When checks depend on you, coding sessions become a turn-based game, and you lose what makes agents useful: autonomy.
The good news is that Claude already self-verifies against deterministic signals like type errors, lint errors, failing tests, and runtime errors. And as models improve, this will only get better.
What Claude can’t always infer are the manual checks you run after it responds, and later on, before you merge code into production.
The more of those checks you can encode, the closer Claude’s first response gets to the final result you had in mind.
You spend less time babysitting, and Claude can keep going while you work on something else.
Write down your processes
A good place to start is to write down the best-practices version of what you or your team already do.
For frontend, that’s usually: run the dev server, open the browser, check the console for errors, click around as the user would and look out for things like layout shift or slow navigations.
Every domain has its own version. For each of those steps, there’s likely a tool Claude can use for verification:
Encode your process as a skill
Once the process is clear, encode as much of it as possible as a skill. Install the skill-creator plugin, then ask Claude to interview you:
plaintext/skill-creator Create a skill for verifying frontend changes end-to-end.
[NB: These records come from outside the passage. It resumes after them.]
Lemma insert_user_posts name hashed db :
  post_table (insert_user name hashed db).2 = post_table db.
Proof.
  destruct (insert_user name hashed db) as [r db'] eqn:Hins.
  by apply insert_user_inv in Hins as [(_ & -> & _)|(_ & _ & ? & _)].
Qed.


(** *** Posts *)

Lemma insert_post_inv created title body uid db r db' :
  insert_post created title body uid db = (r, db') →
  (r = Throw SqliteError ∧ db' = db ∧ select_user_by_id uid db = None)
  ∨ (is_Some (select_user_by_id uid db)
     ∧ r = Ok (seq (post_table db) + 1)
     ∧ user_table db' = user_table db
     ∧ seq (post_table db') = seq (post_table db) + 1
     ∧ rows (post_table db')
       = <[seq (post_table db) + 1 :=
             Post (seq (post_table db) + 1) created (numeric_affinity title)
                  (numeric_affinity body) uid]> (rows (post_table db))).
Proof.
  unfold insert_post. destruct (select_user_by_id uid db) as [u|] eqn:Hsel.
  - intros [= <- <-]. right. eauto 10.
  - intros [= <- <-]. left. done.
Qed.

Lemma insert_post_wf created title body uid db :
  wf_db db → wf_db (insert_post created title body uid db).2.
Proof.
  intros Hwf. destruct (insert_post created title body uid db) as [r db'] eqn:Hins.
  apply insert_post_inv in Hins as [(_ & -> & _)|(Hu & _ & Hut & Hseq & Hrows)];
    [done|]. simpl.
  destruct Hwf as [Husers [Hs Hp] Huniq Hur Hpr].
  split; unfold unique_usernames; rewrite ?Hut; try done.
  - split; [lia|]. intros k r'. rewrite Hrows, Hseq, lookup_insert_Some.
    intros [[<- <-]|[_ Hk%Hp]]; [split; [done|lia]|lia].
  - intros k p. rewrite Hrows, lookup_insert_Some. unfold wf_post. rewrite Hut.
    intros [[<- <-]|[_ Hk]]; [|by eapply Hpr].
    split_and!; [apply numeric_affinity_stored..|done].
Qed.

Lemma insert_post_select created title body uid db id db' :
  insert_post created title body uid db = (Ok id, db') →
  select_post_by_id (VNum id) db'
  = Some (Post id created (numeric_affinity title) (numeric_affinity body) uid).
Proof.
  intros [(? & _)|(_ & [= ->] & _ & _ & Hrows)]%insert_post_inv; [done|].
  unfold select_post_by_id. simpl. by rewrite Hrows, lookup_insert_eq.
Qed.

Lemma insert_post_keeps created title body uid db k p :
  wf_db db → rows (post_table db) !! k = Some p →
  rows (post_table (insert_post created title body uid db).2) !! k = Some p.
Proof.
  intros Hwf Hk. destruct (insert_post created title body uid db) as [r db'] eqn:Hins.
  apply insert_post_inv in Hins as [(_ & -> & _)|(_ & _ & _ & _ & Hrows)]; [done|].
  simpl. rewrite Hrows, lookup_insert_ne; [done|].
  intros <-. by rewrite (wf_table_fresh _ _ (wf_posts _ Hwf)) in Hk.
Qed.

Lemma insert_post_users created title body uid db :
  user_table (insert_post created title body uid db).2 = user_table db.
Proof.
  destruct (insert_post created title body uid db) as [r db'] eqn:Hins.
  by apply insert_post_inv in Hins as [(_ & -> & _)|(_ & _ & ? & _)].
Qed.

Lemma insert_post_fresh created title body uid db id db' k p :
  wf_db db → insert_post created title body uid db = (Ok id, db') →
  rows (post_table db) !! k = Some p → k < id.
Proof.
  intros Hwf [(? & _)|(_ & [= ->] & _)]%insert_post_inv Hk; [done|].
  apply (wf_posts _ Hwf) in Hk. lia.
Qed.

Lemma select_post_by_id_Some id db p :
  select_post_by_id id db = Some p ↔
  ∃ n, column_operand id = VNum n ∧ rows (post_table db) !! n = Some p.
Proof.
  unfold select_post_by_id.
  destruct (column_operand id) as [| |n| |]; split;
    try done; try (by intros (? & [=] & _)); [by eauto|].
  by intros (m & [= ->] & Hm).
Qed.

Lemma update_post_users title body id db :
  user_table (update_post title body id db) = user_table db.
Proof. unfold update_post. by destruct (column_operand id). Qed.

Lemma update_post_missing title body id db :
  select_post_by_id id db = None → update_post title body id db = db.
Proof.
  unfold select_post_by_id, update_post.
  destruct (column_operand id) as [| |n| |]; try done. intros Hn.
  rewrite alter_id; [by destruct db as [? []]|]. intros p. by rewrite Hn.
Qed.

Lemma update_post_lookup title body id db k :
  rows (post_table (update_post title body id db)) !! k
  = if decide (column_operand id = VNum k)
    then (λ p, Post (post_id p) (post_createdDate p) (numeric_affinity title)
                    (numeric_affinity body) (post_authorid p))
         <$> rows (post_table db) !! k
    else rows (post_table db) !! k.
Proof.
  unfold update_post. destruct (column_operand id) as [| |n| |] eqn:Hid;
    try by rewrite decide_False.
  simpl. rewrite lookup_alter. repeat case_decide; simplify_eq; done.
Qed.

Lemma update_post_wf title body id db :
  wf_db db → wf_db (update_post title body id db).
Proof.
  intros Hwf. unfold update_post. destruct (column_operand id) as [| |n| |]; try done.
  destruct Hwf as [Husers Hposts Huniq Hur Hpr]. split; simpl; try done.
  - by apply wf_table_alter.
  - intros k p. rewrite lookup_alter_Some. unfold wf_post. simpl.
    intros [(-> & q & Hq & ->)|[_ Hk]]; [|by eapply Hpr].
    destruct (Hpr _ _ Hq) as (_ & _ & Ha).
    split_and!; [apply numeric_affinity_stored..|done].
Qed.

Lemma delete_post_users id db : user_table (delete_post id db) = user_table db.
Proof. unfold delete_post. by destruct (column_operand id). Qed.

Lemma delete_post_missing id db :
  select_post_by_id id db = None → delete_post id db = db.
Proof.
  unfold select_post_by_id, delete_post.
  destruct (column_operand id) as [| |n| |]; try done. intros Hn.
  rewrite delete_id by done. by destruct db as [? []].
Qed.
(** C38: when the secret of the tokens is set, after a successful
    registration a login with the same user name
    and password (whatever white space surrounds them) succeeds: it sets
    the session cookie to a token for the registered user and redirects to
    "/". *)
Theorem register_then_login e e' req req' st username password username' password' :
  req_body req !! "username"%string = Some username →
  req_body req !! "password"%string = Some password →
  req_body req' !! "username"%string = Some username' →
  req_body req' !! "password"%string = Some password' →
  trim username' = trim username →
  trim password' = trim password →
  res_sent (st_res st) = None →
  wf_db (st_db st) →
  select_user_by_username (trim username) (st_db st) = None →
  3 ≤ js_length (trim username) ≤ 10 →
  test_alnum (trim username) = true →
  6 ≤ js_length (trim password) ≤ 70 →
  truthy (JWTSECRET cfg) = true →
  let db' := st_db (post_register cfg e req st).2 in
  let id := seq (user_table (st_db st)) + 1 in
  post_login cfg e' req' (HState fresh_response db' [])
  = (Ok tt,
     mark_sent (Redirected "/")
       (queue_header
          (SetCookie "ourSimpleApp"
             (jwt_token (now_seconds e' + 86400) id
                       (numeric_affinity (trim username))
                       (JWTSECRET cfg) (now_seconds e'))
             (session_cookie_options cfg))
          (HState fresh_response db' []))).
Proof.
  intros Hu Hp Hu' Hp' Htu Htp Hs Hwf Hfree Hlen Halnum Hpw Hsecret db' id.
  rewrite (post_login_run _ _ _ _ _ _ Hu' Hp') by done. rewrite Htu, Htp.
  subst db'. rewrite (post_register_valid e req st username password) by done.
  rewrite Hsecret. cbn [snd st_db].
  destruct (registered_db e (trim username) (trim password) st Hwf Hfree)
    as (-> & _). simpl.
  by rewrite compareSync_hashSync, start_session_run.
Qed.
(** C34: a request to delete a post, by any logged-in user, the author
    included, never deletes: when the post exists the client is redirected
    to "/" (and the handler then raises), when it does not the client gets
    the error response 500; the database is unchanged in both cases. *)
Theorem handle_delete_post e req db s id c :
  req_method req = POST → req_path req = [s; id] →
  segment_is "delete-post" s = true → truthy id = true →
  session cfg e req = Some c →
  handle cfg e req db
  = (match select_post_by_id (VStr id) db with
     | Some _ => Outcome (Sent (Redirected "/")) [] (Some ERR_HTTP_HEADERS_SENT)
     | None => Outcome InternalServerError [] (Some TypeError)
     end, db).
Proof.
  intros Hm Hp Hs Hid Hc. unfold handle.
  rewrite app_run, Hm, Hp, (match_route_delete_post s id Hs Hid), Hc. simpl.
  unfold post_delete_post. eff_unfold.
  rewrite (mustBeLoggedIn_user _ _ _ c) by done.
  rewrite fetch_owned_post_run. unfold param_id. simpl.
  unfold id_param. rewrite lookup_singleton_eq.
  by destruct (select_post_by_id (VStr id) db).
Qed.

End server_facts.

(** ** Routing *)

(** The routes with a parameter are matched with a non-empty [id] and
    by the method the source registers them with; the others get no
    parameter. *)
Theorem match_route_params m path r ps :
  match_route m path = Some (r, ps) →
  match r with
  | RPost | REditPostForm =>
      m = GET ∧ ∃ s id, path = [s; id] ∧ ps = id_param id ∧ truthy id = true
  | REditPost | RDeletePost =>
      m = POST ∧ ∃ s id, path = [s; id] ∧ ps = id_param id ∧ truthy id = true
  | RHome => m = GET ∧ path = [] ∧ ps = ∅
  | RLogout | RCreatePostForm | RLoginForm => m = GET ∧ length path = 1%nat ∧ ps = ∅
  | RCreatePost | RRegister | RLogin => m = POST ∧ length path = 1%nat ∧ ps = ∅
  end.
Proof.
  unfold match_route. intros Hm.
  destruct m, path as [|s [|id [|]]]; try done;
    repeat case_match; simplify_eq; try done;
    (split; [done|]); exists s, id; split_and!; try done;
    by destruct (truthy id).
Qed.

(** ** The theorems on the examples *)

(** The run [scenario] from a new database: the registration
    succeeds, its repetition is refused, the login succeeds, the post is
    stored as post 1, its author's request to delete it is redirected and
    raises, the post is still shown, and an unknown path is answered 404. *)
Example serve_scenario :
  out_reply <$> (serve example_config scenario empty_db).1
  = [Sent (Redirected "/");
     Sent (Rendered "homepage" (with_errors ["User already exists"%string]));
     Sent (Redirected "/");
     Sent (Redirected "/post/1");
     Sent (Redirected "/");
     Sent (Rendered "single-post"
             (with_post
                (PostWithUsername
                   (Post 1 (toISOString 1700000000000) (VStr (js "Hi"))
                         (VStr (js "World")) 1)
                   (VStr (js "alice1")))
                (Some false)));
     NotFound]
  ∧ out_error <$> (serve example_config scenario empty_db).1
    = [None; None; None; None; Some ERR_HTTP_HEADERS_SENT; None; None]
  ∧ (serve example_config scenario empty_db).2 = hello_db.
Proof. by vm_compute. Qed.

Lemma stored_rows_stay_witness :
  extends alice_db (serve example_config scenario alice_db).2.
Proof.
  apply (stored_rows_stay example_config alice_db).
  - apply insert_user_wf, wf_db_empty.
  - apply serve_rtc.
Defined.

Lemma reachable_wf_witness : wf_db (serve example_config scenario empty_db).2.
Proof.
  apply (reachable_wf example_config). apply (serve_rtc example_config scenario).
Defined.
(* ===== verification/Refinement.v ===== *)
(** * The server refines the abstract blog

    - [served] says what one request does, outcome and database together:
      it is answered without writing and without a session cookie, or it
      registers a user (with a session when the secret of the tokens is
      set, with an exception of [jwt.sign] when it is not), or it logs a
      user in, or it stores a post.
      [handle_served] proves it of [Server.handle], route by route, from the
      lemmas of [Handlers].
    - [matches] relates a database to the blog of [Blog] it represents (the
      rows of [user] read as accounts by name, the rows of [post] as posts),
      and [announces] relates the outcome of a request to the event of the
      abstract step (a registration is announced by its session cookie,
      or by the exception of [jwt.sign] when the process has no secret).
    - The simulation diagram ([step_simulates]) is lifted to runs with
      [Traces.simulation_trace]; the invariant and the theorems of the
      abstract blog are then transferred to the server: the stored rows
      are those of the data model, who authored a post registered, sessions
      are granted for stored users only. *)

From stdpp Require Import pretty.
From S2P Require Import Spec2Rocq Traces JsString Platform Calendar Blog Store Http Auth Handlers Server.

Local Open Scope Z_scope.

(** ** What a request does *)

Section served.
Context `{!Sqlite, !Bcrypt, !Jwt, !Clock}.
Variable cfg : config.

(** The session cookie for the user [id] named [name], issued at [e]. *)
Definition session_cookie (e : env) (id : Z) (name : value) : cookie_header :=
  SetCookie "ourSimpleApp"
    (jwt_token (now_seconds e + 86400) id name (JWTSECRET cfg) (now_seconds e))
    (session_cookie_options cfg).

(** What the client receives when the handler of its route ends with the
    result [r] in the state [st]. *)
Definition outcome_of (r : result exn unit) (st : hstate) : outcome :=
  finish (match r with Ok _ => Ok true | Throw x => Throw x end) (st_res st).

(** The request of the session [who] handled at [e] in the database [db]:
    its outcome and the database it leaves. *)
Inductive served (e : env) (who : option claims) (db : database)
    : outcome → database → Prop :=
| served_quietly o :
    forallb is_clear (out_cookies o) = true →
    served e who db o db
| served_registration name password :
    truthy (JWTSECRET cfg) = true →
    select_user_by_username name db = None →
    3 ≤ js_length name ≤ 10 → test_alnum name = true →
    6 ≤ js_length password ≤ 70 → trim password = password →
    served e who db
      (Outcome (Sent (Redirected "/"))
               [session_cookie e (seq (user_table db) + 1) (numeric_affinity name)]
               None)
      (insert_user name (hashSync password (salt e)) db).2
| served_unsigned name password :
    truthy (JWTSECRET cfg) = false →
    select_user_by_username name db = None →
    3 ≤ js_length name ≤ 10 → test_alnum name = true →
    6 ≤ js_length password ≤ 70 → trim password = password →
    served e who db
      (Outcome InternalServerError [] (Some SecretOrPrivateKeyError))
      (insert_user name (hashSync password (salt e)) db).2
| served_login u password h :
    truthy (JWTSECRET cfg) = true →
    rows (user_table db) !! user_id u = Some u →
    user_password u = VStr h →
    trim password = password →
    compareSync password h = true →
    served e who db
      (Outcome (Sent (Redirected "/"))
               [session_cookie e (user_id u) (user_username u)] None)
      db
| served_post c u title body :
    who = Some c →
    rows (user_table db) !! userId c = Some u →
    blank title = false → blank body = false →
    served e who db
      (Outcome (Sent (Redirected ("/post/" +:+ pretty (seq (post_table db) + 1))))
               [] None)
      (insert_post (toISOString (now e)) title body (userId c) db).2.

End served.

(** ** The simulation relation *)

(** The post of the abstract blog that a row of [post] stands for. *)
Definition post_entry (p : post) : entry :=
  Entry (post_createdDate p) (post_title p) (post_body p) (post_authorid p).

(** The database [db] represents the blog [b]. *)
Record matches (db : database) (b : blog) : Prop := Matches {
  matches_accounts : ∀ name acc,
    accounts b !! name = Some acc ↔
    rows (user_table db) !! account_id acc
    = Some (User (account_id acc) name (account_password acc));
  matches_entries : entries b = post_entry <$> rows (post_table db);
  matches_accounts_issued : accounts_issued b = seq (user_table db);
  matches_entries_issued : entries_issued b = seq (post_table db);
}.

Section announces.
Context `{!Jwt}.
Variable cfg : config.

(** The response sets the session cookie, and only it, to a token of the
    server for the user [id] named [name]. *)
Definition grants (o : outcome) (name : value) (id : Z) : Prop :=
  ∃ token opts c,
    out_cookies o = [SetCookie "ourSimpleApp" token opts]
    ∧ jwt_decode token (JWTSECRET cfg) = Some c
    ∧ userId c = id ∧ username c = name.

(** What the client of a request can tell of the event it caused. *)
Definition announces (l : env * request * outcome) (ev : event) : Prop :=
  let '(e, req, o) := l in
  match ev with
  | Registered name id =>
      (out_reply o = Sent (Redirected "/") ∧ grants o name id)
      ∨ (truthy (JWTSECRET cfg) = false
         ∧ o = Outcome InternalServerError [] (Some SecretOrPrivateKeyError))
  | LoggedIn name id =>
      out_reply o = Sent (Redirected "/") ∧ grants o name id
  | Published id author =>
      out_reply o = Sent (Redirected ("/post/" +:+ pretty id))
      ∧ out_cookies o = []
      ∧ ∃ c, session cfg e req = Some c ∧ userId c = author
  | Quiet => forallb is_clear (out_cookies o) = true
  end.

End announces.

(** ** Every request is served *)

Section served_facts.
Context `{!Sqlite, !Bcrypt, !Jwt, !Clock}.
Variable cfg : config.
Implicit Types (e : env) (who : option claims) (st : hstate).

Lemma handle_route e req db r ps :
  match_route (req_method req) (req_path req) = Some (r, ps) →
  handle cfg e req db
  = let rs := route_handler cfg e r
                (set_params ps (set_user (session cfg e req) req))
                (HState (Response [] (session cfg e req) [] None) db []) in
    (outcome_of rs.1 rs.2, st_db rs.2).
Proof.
  intros Hr. unfold handle. rewrite app_run, Hr. simpl. eff_unfold.
  by destruct (route_handler _ _ _ _ _) as [[[]|x] st].
Qed.

Lemma handle_no_route e req db :
  match_route (req_method req) (req_path req) = None →
  handle cfg e req db = (Outcome NotFound [] None, db).
Proof. intros Hr. unfold handle. by rewrite app_run, Hr. Qed.

(** A result that leaves the database and sets no cookie. *)
Lemma served_same e who st st' r :
  st_db st' = st_db st → res_cookies (st_res st') = [] →
  served cfg e who (st_db st) (outcome_of r st') (st_db st').
Proof. intros -> Hc. apply served_quietly. simpl. by rewrite Hc. Qed.

Lemma served_quiet e who (m : handler unit) st :
  quiet m → res_cookies (st_res st) = [] →
  served cfg e who (st_db st) (outcome_of (m st).1 (m st).2) (st_db (m st).2).
Proof.
  intros Hm Hc. destruct (Hm st) as [-> (cs & Hcs & Hclear)].
  apply served_quietly. simpl. by rewrite Hcs, Hc.
Qed.

Ltac served_open :=
  unfold outcome_of, finish, mark_sent, queue_header; simpl.

Ltac served_close := cbn [fst snd]; by apply served_same.

Lemma post_register_served e who req st :
  res_sent (st_res st) = None → res_cookies (st_res st) = [] →
  served cfg e who (st_db st)
    (outcome_of (post_register cfg e req st).1 (post_register cfg e req st).2)
    (st_db (post_register cfg e req st).2).
Proof.
  intros Hs Hc.
  destruct (req_body req !! "username"%string) as [username|] eqn:Hu;
    [|rewrite post_register_missing by auto; served_close].
  destruct (req_body req !! "password"%string) as [password|] eqn:Hp;
    [|rewrite post_register_missing by auto; served_close].
  rewrite (post_register_run _ _ _ _ _ _ Hu Hp Hs). cbv zeta.
  destruct (has_errors _) eqn:Herr; [served_close|].
  apply has_errors_false, register_errors_nil in Herr as (Hfree & ? & ? & ?).
  apply bool_decide_eq_false in Hfree.
  assert (select_user_by_username (trim username) (st_db st) = None) as Hnone.
  { by destruct (select_user_by_username _ _); [destruct Hfree; eauto|]. }
  destruct (truthy (JWTSECRET cfg)) eqn:Hsecret;
    unfold registered, stored; served_open; rewrite Hc, ?Hs.
  - apply served_registration; [done..|apply trim_idemp].
  - apply served_unsigned; [done..|apply trim_idemp].
Qed.

Lemma post_login_served e who req st :
  wf_db (st_db st) →
  res_sent (st_res st) = None → res_cookies (st_res st) = [] →
  served cfg e who (st_db st)
    (outcome_of (post_login cfg e req st).1 (post_login cfg e req st).2)
    (st_db (post_login cfg e req st).2).
Proof.
  intros Hwf Hs Hc.
  destruct (req_body req !! "username"%string) as [username|] eqn:Hu;
    [|rewrite post_login_missing by auto; served_close].
  destruct (req_body req !! "password"%string) as [password|] eqn:Hp;
    [|rewrite post_login_missing by auto; served_close].
  rewrite (post_login_run _ _ _ _ _ _ Hu Hp Hs).
  destruct (select_user_by_username _ _) as [u|] eqn:Hsel;
    [|served_close].
  destruct (user_password u) as [| | | |h] eqn:Hpw;
    try served_close.
  destruct (compareSync _ _) eqn:Hcmp; [|served_close].
  destruct (truthy (JWTSECRET cfg)) eqn:Hsecret;
    [|rewrite start_session_unsigned by done; served_close].
  rewrite start_session_run by done. served_open. rewrite Hc.
  apply select_user_by_username_Some in Hsel as [[k Hk] _].
  pose proof (proj1 (proj2 (wf_users _ Hwf) _ _ Hk)) as Hid.
  eapply served_login; [done|by rewrite Hid|done|apply trim_idemp|done].
Qed.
Interview me about my workflow.
If you’re struggling to put your process into words, ask Claude for the domain best practices first and let it show you what an end-to-end verification flow might look like.
Taste and judgment are difficult to codify, but many checks have criteria Claude measure against: a performance budget, an accessibility checklist, design system rules, good vs bad examples.
For example, a frontend skill might include instructions to capture a performance trace through the Chrome DevTools MCP or Agent browser.
markdown— name: frontend-verify description: Verify frontend changes in a browser. Run whenever a UI (page, component, typography, CSS style) change is made.
Frontend verify
- Run a two-step verification pass in a real browser.
- Fix issues and re-verify before responding to the user.
Step 1 — Verify the change behaves as expected
- Open the URL in a browser:
- In the Claude Code desktop app, use the embedded preview.
- In the CLI, use the Chrome DevTools MCP.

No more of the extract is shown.